Calmann-Lévy, éditeur (p. 295-306).


XXXI


Josanne fut presque heureuse…

Elle eut cet éclat des yeux, ce vague du sourire, cette floraison de la chair, cet embellissement révélateur qui vient tout d’un coup aux femmes aimées. Ses gestes furent plus lents, ses pas moins légers : de ses cheveux, de sa robe, émana l’odeur de l’amour. Ingénument, elle porta son secret comme une rose éclatante.

Flory, qui avait encore un doute, dit à Foucart :

— Cette fois, je crois bien que ça y est…

Elle se réjouissait en son âme et se sentait beaucoup plus proche de sa bonne camarade Josanne. Le petit Bersier, du coup, reprit espoir. Son ambition modeste ne s’effrayait pas d’un succès à longue échéance, et il savait que le rôle de second amant a des douceurs… « Les femmes — pensait-il — font beaucoup de difficultés, la première fois… Elles comprennent, ensuite, qu’un minimum de résistance suffit à leur assurer les honneurs de la guerre… »

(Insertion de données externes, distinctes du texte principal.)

(** * keras-pipeline: a shallow embedding of the detection pipeline glue

    The development follows the layout of the Python sources:

    - [image]      : [keras_pipeline/preprocessing/image.py]
                     ([read_image], [get_image_size]);
    - [backend]    : [keras_pipeline/backend/_tensorflow_backend.py]
                     (the TensorFlow primitives the layers are written with);
    - [retinanet]  : [keras_pipeline/models/retinanet.py]
                     (the graph builders of the RetinaNet model);
    - [layers]     : the custom layers of [keras_pipeline/layers], which the
                     model file imports;
    - [callbacks], [demo], [basic_demo] : the training scripts
                     [demo/train.py] and [basic_demo/train.py] with the
                     callbacks they construct.

    Python integers are unbounded and are modelled by [Z]; byte strings are
    [list byte]; floating-point tensors are modelled by exact numbers
    ([Q] where the code only adds, multiplies, divides and compares, [R] where
    it needs [exp] or [sqrt]), except in non-max suppression, whose outcome
    depends on the rounding: its boxes and its threshold are IEEE 754
    binary32 numbers ([SpecFloat]), and every operation of the kernel
    rounds. *)

From Stdlib Require Import ZArith QArith Qminmax Reals Lra Lqa Lia List Sorted Strings.Byte Strings.Ascii.
From Stdlib Require Floats.SpecFloat.
From stdpp Require Import gmap strings list pretty sorting.

Local Open Scope Z_scope.

(** ** Python results: a value or a raised exception *)

(** The built-in exception classes that the modelled code can raise. *)
Inductive py_error :=
  | StructError        (* struct.error *)
  | ValueError
  | TypeError
  | OverflowError
  | UnboundLocalError
  | KeyError
  | IndexError
  | InvalidArgumentError   (* tensorflow.errors.InvalidArgumentError *)
  | AssertionError (msg : string).

(** An exception message: a literal, or [str(e)] of a built-in exception
    (whose wording belongs to the interpreter). *)
Inductive message :=
  | Text (s : string)
  | StrOf (e : py_error).

Inductive exception :=
  | UnknownImageFormat (m : message)
  | Builtin (e : py_error).

Inductive result (A : Type) :=
  | Ok (a : A)
  | Raise (e : exception).
Arguments Ok {A} a.
Arguments Raise {A} e.

#[global] Instance result_ret : MRet result := fun A a => Ok a.
#[global] Instance result_bind : MBind result := fun A B k r =>
  match r with
  | Ok a => k a
  | Raise e => Raise e
  end.

#[global] Instance result_fmap : FMap result := fun A B f r =>
  match r with
  | Ok a => Ok (f a)
  | Raise e => Raise e
  end.

(** [try: r except Exception as e: raise h(e)] *)
Definition try_except {A} (r : result A) (h : exception -> exception) : result A :=
  match r with
  | Ok a => Ok a
  | Raise e => Raise (h e)
  end.

(** [assert c, msg] *)
Definition py_assert (c : bool) (msg : string) : result unit :=
  if c then Ok tt else Raise (Builtin (AssertionError msg)).

(** [e.__class__.__name__] *)
Definition class_name (e : py_error) : string :=
  match e with
  | StructError => "error"
  | ValueError => "ValueError"
  | TypeError => "TypeError"
  | OverflowError => "OverflowError"
  | UnboundLocalError => "UnboundLocalError"
  | KeyError => "KeyError"
  | IndexError => "IndexError"
  | InvalidArgumentError => "InvalidArgumentError"
  | AssertionError _ => "AssertionError"
  end.

(** [str(e)] *)
Definition str_of (e : exception) : message :=
  match e with
  | UnknownImageFormat m => m
  | Builtin b => StrOf b
  end.

#[global] Instance byte_eq_dec : EqDecision byte := Byte.byte_eq_dec.

(** ** Byte strings and the [struct] module *)

Module pybytes.

(** [data[a:b]] for [0 <= a <= b] *)
Definition slice (a b : nat) (data : list byte) : list byte :=
  take (b - a) (drop a data).

(** [data.startswith(prefix)] *)
Definition startswith (data prefix : list byte) : bool :=
  bool_decide (take (length prefix) data = prefix).

Definition ord1 (c : byte) : Z := Z.of_N (Byte.to_N c).

(** [ord(b)] of a byte string: defined on length 1 only. *)
Definition ord (b : list byte) : result Z :=
  match b with
  | [c] => Ok (ord1 c)
  | _ => Raise (Builtin TypeError)
  end.

Inductive byte_order := LittleEndian | BigEndian.

Fixpoint le_uint (bs : list byte) : Z :=
  match bs with
  | [] => 0
  | b :: bs' => ord1 b + 256 * le_uint bs'
  end.

Definition uint (o : byte_order) (bs : list byte) : Z :=
  match o with
  | LittleEndian => le_uint bs
  | BigEndian => le_uint (rev bs)
  end.

(** two's complement reading of an unsigned [8 * n]-bit value *)
Definition to_signed (n : nat) (z : Z) : Z :=
  if z <? 2 ^ (8 * Z.of_nat n - 1) then z else z - 2 ^ (8 * Z.of_nat n).

Definition sint (o : byte_order) (bs : list byte) : Z :=
  to_signed (length bs) (uint o bs).

(** [struct.unpack] of one integer field of [n] bytes; a buffer of the
    wrong length raises [struct.error]. *)
Definition unpack1 (signed : bool) (o : byte_order) (n : nat)
    (bs : list byte) : result Z :=
  if bool_decide (length bs = n)
  then Ok (if signed then sint o bs else uint o bs)
  else Raise (Builtin StructError).

(** [struct.unpack] of two integer fields of [n] bytes each. *)
Definition unpack2 (signed : bool) (o : byte_order) (n : nat)
    (bs : list byte) : result (Z * Z) :=
  if bool_decide (length bs = (2 * n)%nat)
  then
    let f := if signed then sint o else uint o in
    Ok (f (take n bs), f (drop n bs))
  else Raise (Builtin StructError).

Foucart était furieux. Bien qu’il n’eût jamais convoité Josanne, et qu’il eût déploré, souvent, que tant de grâce et de gentillesse demeurassent sans emploi, il éprouvait une sorte de déception, et un peu de rancune… On lui avait changé sa petite Valentin, on avait cueilli, sous son nez, une fleur qu’il ne voulait point cueillir, mais dont il aimait la nuance et le parfum, — et cette fleur, c’était la vertu de Josanne !… Foucart prenait en grippe l’amant fortuné, ce Delysle qu’il avait — disait-il — « introduit lui-même dans la place… » Et il exprimait à Flory son étonnement à demi sincère…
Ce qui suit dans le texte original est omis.